A chi ama la vecchia Inghilterra viene consigliato un soggiorno balneare sulla Manica a Broadstairs nel Kent. Luogo di vacanza della regina Vittoria, ospitò per oltre venti anni, dal 1837, lo scrittore Charles Dickens. Restando in Nord Europa, in pochi conoscono Heiligerdamm, nella ex Germania Orientale. Nelle rare giornate di sole le infinite spiagge bianche che si affacciano sul Mar Baltico sembrano scenari di mete esotiche.
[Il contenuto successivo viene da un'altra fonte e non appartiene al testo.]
Lemma chunks_spec chunks : ∀ ps ctx db mp st tail id,
  hashid_lookup (g_hash g) id = Some i →
  undelivered (g_header_size g) db st → incomplete (g_header_size g) st ps →
  Z.of_nat (length (st ++ concat chunks)) < 2 ^ 31 →
  Forall (λ p, Z.of_nat (length p) < Z.min (2 ^ 24) (256 ^ g_header_size g)) ps →
  (st ++ concat chunks) ++ tail = concat (encode (g_header_size g) <$> ps) →
  ∃ ps1 ps2 rest db' mp',
    foldl (λ r data, g ← r; dispatch_socket_message g (data_message id data) 0) (Some (at_conn ctx db mp)) chunks
      = Some (at_conn (ctx ++ package_calls g c ps1) db' mp')
    ∧ ps = ps1 ++ ps2 ∧ st ++ concat chunks = concat (encode (g_header_size g) <$> ps1) ++ rest
    ∧ incomplete (g_header_size g) rest ps2.
Proof using Hc Hdest Hhs.
  induction chunks as [|d chunks IH]; intros ps ctx db mp st tail id Hid Hun Hin Hlt Hlen Heq; simpl.
  { exists [], ps, st, db, mp. by rewrite !app_nil_r. }
  simpl in Hlt, Heq. rewrite (assoc_L (++) st), length_app, (length_app st) in Hlt.
  rewrite (assoc_L (++) st), <- (assoc_L (++) (st ++ d)) in Heq.
  destruct (dispatch_message_spec ps ctx db mp st d (concat chunks ++ tail) id)
    as (ps1 & ps2 & rest & db' & mp' & Hd & -> & Hst & Hin' & Hun'); [done|lia|done|done|].
  unfold dispatch_socket_message at 2. simpl sm_type. simpl sm_id. simpl sm_ud. simpl sm_buffer. simpl g_hash.
  rewrite Hid. cbn [mbind option_bind Z.eqb SKYNET_SOCKET_TYPE_DATA Pos.eqb].
  pose proof (zget_Some_lt _ _ _ Hc). rewrite (proj2 (Z.leb_le _ _)), Hd by lia.
  rewrite Hst, <- (assoc_L (++)), fmap_app, concat_app in Heq. apply app_inv_head in Heq.
  destruct (IH ps2 (ctx ++ package_calls g c ps1) db' mp' rest tail id)
    as (ps3 & ps4 & rest' & db2 & mp2 & -> & -> & Hst' & Hin2); auto.
  { apply (f_equal length) in Hst. rewrite length_app in Hst |- *. rewrite length_app in Hst. lia. }
  { by apply Forall_app in Hlen as [_ ?]. }
  { by rewrite <- (assoc_L (++)). }
  exists (ps1 ++ ps3), ps4, rest', db2, mp2.
  rewrite package_calls_app, !(assoc_L (++)), Hst, fmap_app, concat_app, <- !(assoc_L (++)), Hst'.
  by rewrite !(assoc_L (++)).
Qed.

End reassembly.

Lemma parm_move_spec n : ∀ msg i k sz,
  0 <= k <= i → i + Z.of_nat n = sz → Z.of_nat (length msg) = sz + 1 →
  ∃ msg', parm_move n msg i k = Some msg' ∧ length msg' = length msg
    ∧ zget msg' (sz - k) = Some 0 ∧ (∀ j, sz - k < j → zget msg' j = zget msg j).
Proof.
  induction n as [|n IH]; intros msg i k sz Hk Hi Hl; cbn [parm_move].
  - assert (i = sz) as -> by lia. destruct (zset msg (sz - k) 0) as [msg'|] eqn:Hset;
      [|rewrite zset_Some in Hset; [done|lia]].
    exists msg'. split_and!; eauto with skynet. intros j Hj. eapply zget_zset_ne; [done|lia].
  - destruct (zget_is_Some msg i) as [x ->]; [lia|]. cbn [mbind option_bind].
    destruct (zset msg (i - k) x) as [msg'|] eqn:Hset; [|rewrite zset_Some in Hset; [done|lia]].
    cbn [mbind option_bind]. pose proof (zset_length _ _ _ _ Hset) as Hl'.
    destruct (IH msg' (i + 1) k sz) as (m2 & -> & Hl2 & H0 & Hj); [lia..|].
    exists m2. split_and!; [done|lia|done|]. intros j Hlt. rewrite Hj by done. eapply zget_zset_ne; [done|lia].
Qed.

(** After [_parm] the parameter is a C string, and after it the old bytes remain. *)
Lemma parm_spec msg sz i :
  0 <= i <= sz → Z.of_nat (length msg) = sz + 1 →
  ∃ msg' k, _parm msg sz i = Some msg' ∧ length msg' = length msg ∧ i <= k <= sz
    ∧ zget msg' (sz - k) = Some 0 ∧ (∀ j, sz - k < j → zget msg' j = zget msg j).
Proof.
  intros Hi Hl. unfold _parm.
  destruct (parm_skip_spec (Z.to_nat (sz - i)) msg i) as (k & -> & Hk); [lia..|]. cbn [mbind option_bind].
  destruct (parm_move_spec (Z.to_nat (sz - k)) msg k k sz) as (msg' & -> & ? & ? & ?); [lia..|].
  exists msg', k. split_and!; auto; lia.
Qed.

Lemma find_blank_spec s p k :
  s !! k = Some 0 → ∃ r, find_blank s p = Some r ∧ ∀ q, r = Some q → p <= q < p + Z.of_nat k.
Proof.
  revert p k. induction s as [|x s IH]; intros p k Hk; [done|]. cbn [find_blank].
  case_if; [by exists None|]. destruct k as [|k]; [simpl in Hk; congruence|]. case_if.
  - eexists. split; [done|]. intros q [= <-]. lia.
  - destruct (IH (p + 1) k) as (r & -> & Hr); [done|]. eexists. split; [done|]. intros q Hq. specialize (Hr q Hq). lia.
Qed.

(** [strsep] before a 0 byte at [k]: the next token starts at or before [k]. *)
Lemma strsep_at_spec tmp p k :
  0 <= p <= k → zget tmp k = Some 0 →
  ∃ tmp' r, strsep_at tmp p = Some (tmp', r) ∧
    match r with
    | None => tmp' = tmp
    | Some q => p < q <= k ∧ zget tmp' (q - 1) = Some 0 ∧ (∀ j, q <= j → zget tmp' j = zget tmp j)
    end.
Proof.
  intros Hp Hk. pose proof (zget_Some_lt _ _ _ Hk) as Hlt. unfold strsep_at.
  destruct (find_blank_spec (drop (Z.to_nat p) tmp) p (Z.to_nat k - Z.to_nat p)) as (r & -> & Hr).
  { revert Hk. unfold zget. case_if; [|done]. intros Hk. rewrite lookup_drop, <- Hk. f_equal. lia. }
  cbn [mbind option_bind]. destruct r as [q|]; [|by eexists _, None].
  specialize (Hr q eq_refl). destruct (zset tmp q 0) as [tmp'|] eqn:Hset;
    [|rewrite zset_Some in Hset; [done|lia]].
  cbn [mbind option_bind]. eexists _, (Some (q + 1)). split; [done|]. split; [lia|].
  replace (q + 1 - 1) with q by lia. split; [by eapply zget_zset_eq|].
  intros j Hj. eapply zget_zset_ne; [done|lia].
Qed.

Lemma zget_last msg : zget (msg ++ [0]) (Z.of_nat (length msg)) = Some 0.
Proof. rewrite zget_nat. apply list_lookup_middle. done. Qed.

Section commands.

Context (queryname : bytes → Z).

Lemma lookup_ok g id : gate_ok g →
  ∃ i, hashid_lookup (g_hash g) id = Some i ∧ (0 <= i → ∃ c, zget (g_conn g) i = Some c ∧ c_id c = id).
Proof.
  intros [(m & [L Hm] & _ & _ & H2) _ _]. exists (default (-1) (m !! id)).
  split; [by eapply hashid_lookup_spec|]. destruct (m !! id) as [i|] eqn:E; simpl; [|lia].
  intros _. by destruct (H2 id i E) as (_ & c & ? & ?); eauto.
Qed.

Lemma socket_command_ok g msg i e :
  gate_ok g → 0 <= i <= Z.of_nat (length msg) →
  ∃ g', socket_command g (msg ++ [0]) (Z.of_nat (length msg)) i e = Some g' ∧ gate_ok g'.
Proof.
  intros Hg Hi. unfold socket_command.
  destruct (parm_spec (msg ++ [0]) (Z.of_nat (length msg)) i) as (tmp & k & -> & _ & Hk & H0 & _);
    [done|rewrite length_app; simpl; lia|]. cbn [mbind option_bind].
  destruct (c_str_Some tmp 0 (Z.of_nat (length msg) - k)) as [r ->]; [lia|done|]. cbn [mbind option_bind].
  destruct (lookup_ok g (i32 (strtol10 r)) Hg) as (id & -> & _). cbn [mbind option_bind].
  eexists. split; [done|]. case_if; eauto with skynet.
Qed.

Lemma forward_command_ok g msg i :
  gate_ok g → 0 < i <= Z.of_nat (length msg) →
  ∃ g', forward_command g (msg ++ [0]) (Z.of_nat (length msg)) i = Some g' ∧ gate_ok g'.
Proof.
  intros Hg Hi. unfold forward_command. set (sz := Z.of_nat (length msg)) in *.
  destruct (parm_spec (msg ++ [0]) sz i) as (tmp & k & -> & Hl & Hk & H0 & Hj);
    [lia|rewrite length_app; simpl; lia|]. cbn [mbind option_bind].
  assert (Hlast : zget tmp sz = Some 0) by (rewrite Hj by lia; apply zget_last).
  destruct (strsep_at_spec tmp 0 (sz - k)) as (tmp1 & r1 & -> & H1); [lia|done|]. cbn [mbind option_bind].
  destruct r1 as [agent|]; [|by eauto]. destruct H1 as (Ha & H1 & Hj1).
  destruct (c_str_Some tmp1 0 (agent - 1)) as [idstr ->]; [lia|done|]. cbn [mbind option_bind].
  destruct (strsep_at_spec tmp1 agent (sz - k)) as (tmp2 & r2 & -> & H2); [lia|by rewrite Hj1 by lia|].
  cbn [mbind option_bind]. destruct r2 as [client|]; [|by eauto]. destruct H2 as (Hcl & H2 & Hj2).
  assert (Hlast2 : zget tmp2 sz = Some 0) by (rewrite Hj2, Hj1 by lia; done).
  destruct (c_str_Some tmp2 (agent + 1) sz) as [a ->]; [lia|done|].
  destruct (c_str_Some tmp2 (client + 1) sz) as [c ->]; [lia|done|]. cbn [mbind option_bind].
  unfold _forward_agent. destruct (lookup_ok g (i32 (strtol10 idstr)) Hg) as (id & -> & Hid). cbn [mbind option_bind].
  case_if; [|by eauto]. destruct Hid as (cn & Hcn & _); [lia|].
  destruct (with_conn_ok g id cn (λ c0, c0 <| c_agent := u32 (strtoul16 a) |> <| c_client := u32 (strtoul16 c) |>) Hg Hcn)
    as (g' & -> & Hg' & _); [by destruct (zget_conn_ok _ _ _ Hg Hcn); split|done|by eauto].
Qed.

Lemma ctrl_ok g msg :
  gate_ok g → Forall (λ x, x ≠ 0) msg → ∃ g', _ctrl queryname g msg = Some g' ∧ gate_ok g'.
Proof.
  intros Hg Hmsg. unfold _ctrl. case_if; [by eauto|].
  set (i := Z.of_nat (command_length msg)). pose proof (command_length_le msg) as Hi.
  assert (Hcmd : ∀ lit, ∃ r, is_command (msg ++ [0]) lit i = Some r).
  { intros lit. apply memcmp_eq_Some; [done|]. lia. }
  destruct (Hcmd "kick") as [[] Hkick]; rewrite Hkick; cbn [mbind option_bind]; [apply socket_command_ok; [done|lia]|].
  assert (0 < i) by (destruct (decide (i = 0)) as [E|]; [rewrite E in Hkick; by destruct msg|lia]).
  destruct (Hcmd "forward") as [[] ->]; cbn [mbind option_bind]; [apply forward_command_ok; [done|lia]|].
  destruct (Hcmd "broker") as [[] ->]; cbn [mbind option_bind].
  { destruct (parm_spec (msg ++ [0]) (Z.of_nat (length msg)) i) as (tmp & k & -> & _ & Hk & H0 & _);
      [lia|rewrite length_app; simpl; lia|]. cbn [mbind option_bind].
    destruct (c_str_Some tmp 0 (Z.of_nat (length msg) - k)) as [r ->]; [lia|done|]. cbn [mbind option_bind].
    eexists. split; [done|]. by apply (same_table_ok g). }
  destruct (Hcmd "start") as [[] ->]; cbn [mbind option_bind]; [apply socket_command_ok; [done|lia]|].
  destruct (Hcmd "close") as [[] ->]; cbn [mbind option_bind].
  - eexists. split; [done|]. case_if; [|done]. by apply (same_table_ok g).
  - destruct (c_str_Some (msg ++ [0]) 0 (Z.of_nat (length msg))) as [r ->]; [lia|apply zget_last|].
    cbn [mbind option_bind]. eauto with skynet.
Qed.

End commands.

(** ** Socket events *)

Lemma report_ok g text : gate_ok g → gate_ok (_report g text).
Proof. intros Hg. unfold _report. case_if; eauto with skynet. Qed.

#[export] Hint Resolve report_ok : skynet.
Lemma find_uncomplete_spec q m fd :
  table q m →
  match m !! fd with
  | None => find_uncomplete (Some q) fd = Some (Some q, None)
  | Some s => ∃ q' uc, find_uncomplete (Some q) fd = Some (Some q', Some uc) ∧ table q' (delete fd m)
      ∧ uc_ok uc ∧ uc_fd uc = fd ∧ uc_bytes uc = s ∧ q' = q <| q_hash := q_hash q' |>
  end.
Proof.
  intros Ht. pose proof Ht as [Hlen Hb]. unfold find_uncomplete.
  destruct (zget_is_Some (q_hash q) (hash_fd fd)) as [bucket Hg]; [pose proof (hash_fd_bound fd); lia|].
  rewrite Hg. cbn [mbind option_bind]. destruct (Hb _ _ Hg) as (Hnd & H1 & H2).
  pose proof (unlink_spec bucket fd Hnd) as Hu. destruct (unlink bucket fd) as [[uc rest]|].
  - destruct Hu as [Hfd Hp]. destruct (H1 uc) as (Hok & _ & Hm); [rewrite Hp; set_solver|].
    rewrite <- Hfd, Hm, Hfd. destruct (table_update q m fd bucket rest (delete fd m) Ht Hg) as (hash & -> & Ht').
    + intros. by rewrite lookup_delete_ne.
    + rewrite Hp in Hnd. simpl in Hnd. apply NoDup_cons in Hnd as [Hnot Hnd]. split; [done|]. split.
      * intros uc' Hin. destruct (H1 uc') as (? & ? & ?); [rewrite Hp; set_solver|]. split; [done|]. split; [done|].
        rewrite lookup_delete_ne; [done|]. intros E. apply Hnot. rewrite Hfd, E. by apply list_elem_of_fmap_2.
      * intros fd' s [Hne Hs]%lookup_delete_Some Hh. destruct (H2 fd' s Hs Hh) as (uc' & Hin & <-).
        exists uc'. rewrite Hp in Hin. apply elem_of_cons in Hin as [->|?]; [by destruct Hne|done].
    + cbn [mbind option_bind]. eexists _, uc. split_and!; auto.
  - destruct (m !! fd) as [s|] eqn:E; [|done]. destruct (H2 fd s E) as (uc & Hin & Hfd); [done|].
    by destruct (Hu uc Hin).
Qed.

Lemma link_uncomplete_spec q m uc :
  table q m → uc_ok uc → m !! uc_fd uc = None →
  ∃ hash, link_uncomplete q uc = Some (q <| q_hash := hash |>)
    ∧ table (q <| q_hash := hash |>) (<[uc_fd uc := uc_bytes uc]> m).
Proof.
  intros Ht Hok Hnone. pose proof Ht as [Hlen Hb]. unfold link_uncomplete. fold (uc_fd uc).
  destruct (zget_is_Some (q_hash q) (hash_fd (uc_fd uc))) as [bucket Hg]; [pose proof (hash_fd_bound (uc_fd uc)); lia|].
  rewrite Hg. cbn [mbind option_bind]. destruct (Hb _ _ Hg) as (Hnd & H1 & H2).
  destruct (table_update q m (uc_fd uc) bucket (uc :: bucket) (<[uc_fd uc := uc_bytes uc]> m) Ht Hg)
    as (hash & -> & Ht'); [by intros; rewrite lookup_insert_ne| |].
  - assert (Hnot : uc_fd uc ∉ uc_fd <$> bucket).
    { intros (uc' & E & Hin)%list_elem_of_fmap. destruct (H1 uc' Hin) as (_ & _ & Hm). congruence. }
    split; [by apply NoDup_cons|]. split.
    + intros uc' [->|Hin]%elem_of_cons; [by rewrite lookup_insert_eq|].
      destruct (H1 uc' Hin) as (? & ? & Hm). split; [done|]. split; [done|].
      rewrite lookup_insert_ne; [done|]. intros E. congruence.
    + intros fd s [[<- <-]|[Hne Hs]]%lookup_insert_Some Hh; [exists uc; set_solver|].
      destruct (H2 fd s Hs Hh) as (uc' & ? & ?). exists uc'. set_solver.
  - cbn [mbind option_bind]. eauto.
Qed.

(** ** The reference parser *)

Lemma split_packages_fuel fuel s : (length s <= fuel)%nat → split_packages fuel s = packages s.
Proof.
  unfold packages. assert (H : ∀ n s f1 f2, (length s <= n)%nat → (length s <= f1)%nat → (length s <= f2)%nat →
    split_packages f1 s = split_packages f2 s).
  { clear fuel s. induction n as [|n IH]; intros s f1 f2 Hn H1 H2; destruct s as [|b0 [|b1 s]]; simpl in *;
      (destruct f1, f2; simpl in *; try lia; try done).
    case_match; [done|]. rewrite (IH (drop _ s) f1 f2); [done|rewrite length_drop; lia..]. }
  intros Hf. by apply (H (length s)).
Qed.

Lemma split_packages_step fuel b0 b1 s :
  split_packages (S fuel) (b0 :: b1 :: s) =
    let n := Z.to_nat (b0 * 256 + b1) in
    if (length s <? n)%nat then ([], b0 :: b1 :: s)
    else let '(ps, rest) := split_packages fuel (drop n s) in (take n s :: ps, rest).
Proof. done. Qed.

(** No byte is dropped. *)
Lemma packages_nonempty s : s ≠ [] → packages s ≠ ([], []).
Proof.
  intros Hne. unfold packages. destruct s as [|b0 [|b1 s]]; [done|done|]. cbn [length]. rewrite split_packages_step.
  cbv zeta. case_match; [done|]. by destruct (split_packages _ _).
Qed.

(** A stream that starts with the length [n]. *)
Lemma packages_cons n body :
  0 <= n →
  packages ([n / 256; n mod 256] ++ body) =
    if Z.of_nat (length body) <? n then ([], [n / 256; n mod 256] ++ body)
    else let '(ps, rest) := packages (drop (Z.to_nat n) body) in (take (Z.to_nat n) body :: ps, rest).
Proof.
  intros Hn. unfold packages at 1. cbn [length app]. rewrite split_packages_step.
  cbv zeta. replace (n / 256 * 256 + n mod 256) with n by zify_div.
  replace (length body <? Z.to_nat n)%nat with (Z.of_nat (length body) <? n) by
    (destruct (Nat.ltb_spec (length body) (Z.to_nat n)), (Z.ltb_spec (Z.of_nat (length body)) n); (done || lia)).
  case_if; [done|]. by rewrite split_packages_fuel by (rewrite length_drop; lia).
Qed.

(** Two bytes are a length. *)
Lemma header_bytes b0 b1 :
  is_byte b0 → is_byte b1 →
  let n := Z.lor (Z.shiftl b0 8) b1 in 0 <= n < 65536 ∧ b0 = n / 256 ∧ b1 = n mod 256.
Proof.
  intros H0 H1 n. unfold is_byte in *.
  assert (n = b1 + b0 * 2 ^ 8) as -> by (subst n; rewrite Z.shiftl_mul_pow2, Z.lor_comm by lia; apply lor_add_high; lia).
  split; [lia|]. split; zify_div.
Qed.

(** ** Saving and pushing *)

Definition repr (L : option queue) (p : pool) : Prop :=
  match L with
  | None => p = mkPackages ∅ []
  | Some q => table q (p_waiting p) ∧ ring q (p_ready p)
  end.

Lemma new_queue_repr : repr (Some new_queue) (mkPackages ∅ []).
Proof.
  split.
  - split; [by unfold new_queue; cbn [q_hash]; rewrite length_replicate|].
    intros h bucket. unfold zget. case_if; [|done]. unfold new_queue. cbn [q_hash]. intros [-> _]%lookup_replicate. split; [apply NoDup_nil_2|].
    split; [set_solver|]. intros fd s Hs. simpl in Hs. by rewrite lookup_empty in Hs.
  - unfold new_queue. cbn [p_ready]. split; cbn [q_queue q_cap q_head q_tail length];
      [by rewrite length_replicate|unfold QUEUESIZE; lia|done|done|done].
Qed.

Opaque new_queue.

Lemma get_queue_repr L p : repr L p → repr (Some (get_queue L)) p.
Proof. destruct L as [q|]; [done|]. intros ->. apply new_queue_repr. Qed.

Lemma push_data_spec L m l fd msg :
  repr L (mkPackages m l) →
  ∃ L', push_data L fd msg (Z.of_nat (length msg)) = Some L' ∧ repr L' (mkPackages m (l ++ [(fd, msg)])).
Proof.
  intros [Ht Hr]%get_queue_repr. destruct (push_data_ring (get_queue L) l fd msg Hr) as (q' & Hp & Hr' & Hh).
  exists (Some q'). split; [exact Hp|]. split; [|done]. unfold table. by rewrite Hh.
Qed.

Lemma link_repr q m l uc :
  repr (Some q) (mkPackages m l) → uc_ok uc → m !! uc_fd uc = None →
  ∃ q', link_uncomplete q uc = Some q' ∧ repr (Some q') (mkPackages (<[uc_fd uc := uc_bytes uc]> m) l).
Proof.
  intros [Ht Hr] Hok Hnone. destruct (link_uncomplete_spec q m uc Ht Hok Hnone) as (hash & -> & Ht').
  eexists. split; [done|]. split; [done|]. by apply ring_hash.
Qed.

Lemma save_header_spec L m l fd b :
  repr L (mkPackages m l) → m !! fd = None → is_byte b →
  ∃ L', save_header L fd [b] = Some L' ∧ repr L' (mkPackages (<[fd := [b]]> m) l).
Proof.
  intros HL%get_queue_repr Hnone Hb. unfold save_header, save_uncomplete.
  generalize dependent (get_queue L). intros q0 HL. change (zget [b] 0) with (Some b). cbn [mbind option_bind].
  destruct (link_repr q0 m l (mkUncomplete (mkNetpack fd 0 []) (-1) b) HL) as (q & Hq & Hr); [by left|done|].
  rewrite Hq. eauto.
Qed.

Lemma save_part_spec L m l fd n buffer :
  repr L (mkPackages m l) → m !! fd = None → Z.of_nat (length buffer) < n < 65536 →
  ∃ L', save_part L fd n buffer = Some L'
    ∧ repr L' (mkPackages (<[fd := [n / 256; n mod 256] ++ buffer]> m) l).
Proof.
  intros HL%get_queue_repr Hnone Hn. unfold save_part, save_uncomplete.
  generalize dependent (get_queue L). intros q0 HL.
  assert (Hm : Z.of_nat (length (malloc n)) = n) by (unfold malloc; rewrite length_replicate; lia).
  rewrite memcpy_to_spec by lia. cbn [mbind option_bind].
  rewrite Nat2Z.id, firstn_all. set (buf := take (Z.to_nat 0) _ ++ _).
  assert (Hbuf : Z.of_nat (length buf) = n).
  { subst buf. simpl. rewrite length_app, length_drop. lia. }
  destruct (link_repr q0 m l (mkUncomplete (mkNetpack fd n buf) (Z.of_nat (length buffer)) 0) HL)
    as (q & -> & Hr); [right; simpl; lia|done|].
  eexists. split; [done|]. unfold uc_bytes in Hr. simpl in Hr. revert Hr. case_if; [lia|].
  assert (take (Z.to_nat (Z.of_nat (length buffer))) buf = buffer) as ->; [|done].
  subst buf. rewrite Nat2Z.id. change (take (Z.to_nat 0) (malloc n)) with (@nil Z).
  rewrite app_nil_l. apply take_app_length.
Qed.

(** ** Filtering *)

Lemma wait_some m fd s : s ≠ [] → wait m fd s = <[fd := s]> m.
Proof. by destruct s. Qed.

Lemma read_size_spec b0 b1 s : read_size (b0 :: b1 :: s) = Some (Z.lor (Z.shiftl b0 8) b1).
Proof. done. Qed.

Lemma push_more_spec fuel : ∀ L m l fd s,
  repr L (mkPackages m l) → m !! fd = None → Forall is_byte s → s ≠ [] → (length s <= fuel)%nat →
  ∃ L', push_more fuel L fd s = Some L'
    ∧ repr L' (mkPackages (wait m fd (packages s).2) (l ++ ready fd (packages s).1)).
Proof.
  induction fuel as [|fuel IH]; intros L m l fd s HL Hnone Hs Hne Hf; [destruct s; simpl in Hf; [done|lia]|].
  cbn [push_more]. destruct s as [|b0 [|b1 s]]; [done| |].
  { apply Forall_cons in Hs as [Hb _]. destruct (save_header_spec L m l fd b0 HL Hnone Hb) as (L' & Hsv & HL').
    exists L'. split; [exact Hsv|]. simpl. by rewrite app_nil_r. }
  apply Forall_cons in Hs as [H0 Hs]. apply Forall_cons in Hs as [H1 Hs].
  rewrite (proj2 (Z.eqb_neq _ _)), read_size_spec by (simpl; lia). cbn [mbind option_bind].
  destruct (header_bytes b0 b1 H0 H1) as (Hn & E0 & E1). set (n := Z.lor (Z.shiftl b0 8) b1) in *.
  rewrite E0, E1. change (n / 256 :: n mod 256 :: s) with ([n / 256; n mod 256] ++ s).
  rewrite packages_cons, length_app by lia. change (drop 2 ([n / 256; n mod 256] ++ s)) with s. simpl length.
  replace (Z.of_nat (2 + length s) - 2) with (Z.of_nat (length s)) by lia. case_if.
  - destruct (save_part_spec L m l fd n s HL Hnone) as (L' & Hsv & HL'); [lia|]. exists L'. split; [done|].
    cbn [fst snd]. rewrite wait_some by done. by rewrite app_nil_r.
  - assert (Hl : Z.of_nat (length (take (Z.to_nat n) s)) = n) by (rewrite length_take; lia).
    destruct (push_data_spec L m l fd (take (Z.to_nat n) s) HL) as (L1 & Hp & HL1). rewrite Hl in Hp. rewrite Hp.
    cbn [mbind option_bind]. case_if.
    + destruct (IH L1 m (l ++ [(fd, take (Z.to_nat n) s)]) fd (drop (Z.to_nat n) s)) as (L2 & -> & HL2); auto.
      { by apply Forall_drop. }
      { intros E%(f_equal length). rewrite length_drop in E. simpl in E. lia. }
      { rewrite length_drop. simpl in Hf. lia. }
      exists L2. split; [done|]. destruct (packages (drop (Z.to_nat n) s)) as [ps rest]. simpl in *.
      by rewrite <- (assoc_L (++)) in HL2.
    + exists L1. split; [done|]. rewrite (drop_ge s) by lia. simpl. by rewrite delete_id.
Qed.

Lemma complete_header_spec uc data :
  uc_ok uc → Forall is_byte data → data ≠ [] →
  ∃ uc' data', complete_header uc data = Some (uc', data')
    ∧ uc_fd uc' = uc_fd uc ∧ Forall is_byte data'
    ∧ 0 <= uc_read uc' <= np_size (uc_pack uc') ∧ np_size (uc_pack uc') < 65536
    ∧ Z.of_nat (length (np_buffer (uc_pack uc'))) = np_size (uc_pack uc')
    ∧ uc_bytes uc ++ data = [np_size (uc_pack uc') / 256; np_size (uc_pack uc') mod 256]
        ++ take (Z.to_nat (uc_read uc')) (np_buffer (uc_pack uc')) ++ data'.
Proof.
  intros Hok Hd Hne. unfold complete_header, uc_bytes. destruct Hok as [[Hr Hh]|(Hr & Hn & Hl)].
  - rewrite Hr. destruct data as [|b data]; [done|]. apply Forall_cons in Hd as [Hb Hd].
    change (zget (b :: data) 0) with (Some b). cbn [Z.ltb Z.compare Z.eqb Pos.eqb c_assert mbind option_bind].
    rewrite Z.lor_comm. destruct (header_bytes _ _ Hh Hb) as (Hn & E0 & E1).
    set (n := Z.lor (Z.shiftl (uc_header uc) 8) b) in *. eexists _, data. split; [done|].
    split; [done|]. split; [done|]. simpl. unfold malloc. rewrite length_replicate.
    split; [lia|]. split; [lia|]. split; [lia|]. by rewrite <- E0, <- E1.
  - rewrite (proj2 (Z.ltb_ge _ 0)) by lia. exists uc, data. split_and!; auto; lia.
Qed.


(** A package that is complete, followed by more bytes. *)
Lemma more_spec L m l fd msg s :
  repr L (mkPackages m l) → m !! fd = None → Forall is_byte s → s ≠ [] →
  ∃ L1 L2, push_data L fd msg (Z.of_nat (length msg)) = Some L1 ∧ push_more (length s) L1 fd s = Some L2
    ∧ repr L2 (data_outcome m l fd (let '(ps, rest) := packages s in (msg :: ps, rest))).1
    ∧ (data_outcome m l fd (let '(ps, rest) := packages s in (msg :: ps, rest))).2 = Fmore.
Proof.
  intros HL Hnone Hs Hne. destruct (push_data_spec L m l fd msg HL) as (L1 & Hp & HL1).
  destruct (push_more_spec (length s) L1 m (l ++ [(fd, msg)]) fd s) as (L2 & Hm & HL2); auto.
  exists L1, L2. split; [done|]. split; [done|]. rewrite <- (assoc_L (++)) in HL2.
  pose proof (packages_nonempty s Hne) as Hpk. destruct (packages s) as [ps rest]. simpl in *.
  destruct ps as [|p ps]; [|by destruct rest]. destruct rest; [by destruct Hpk|done].
Qed.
Chi volesse optare per una villeggiatura senz’altro originale troverà uno dei migliori alberghi tedeschi, il Kempinski Grand Hotel, che lo scorso anno ha ospitato i grandi del G8. La località venne lanciata nel 1793 da Friedrich Franz I, duca di Mecklenburg Schwerin, che vi si stabilì su consiglio del medico curante. Successivamente divenne il posto di villeggiatura preferito dagli zar russi e dall’alta società berlinese. La si raggiunge ancora con «Molli», un trenino a vapore di fine Ottocento, ancora perfettamente funzionante. Sempre sul Baltico, sembra abbiano ritrovato gli antichi fasti le spiagge polacche di Sopot, molto amate dal kaiser Guglielmo II.

Concludono l’inchiesta le stazioni balneari di De Haan in Belgio, non lontane da Bruges e di Dinard in Francia, la Saint Tropez dei primi del Novecento, frequentata da Edoardo VII di Inghilterra, Leopoldo II del Belgio e Alfonso XIII di Spagna. Daniel Charles, un apprezzato storico francese di cose di mare, colloca qui nei suoi scritti gli incontri con i fantasmi dei sovrani del passato, che apparirebbero nelle notti di luna piena quando il vento soffia violento dal mare.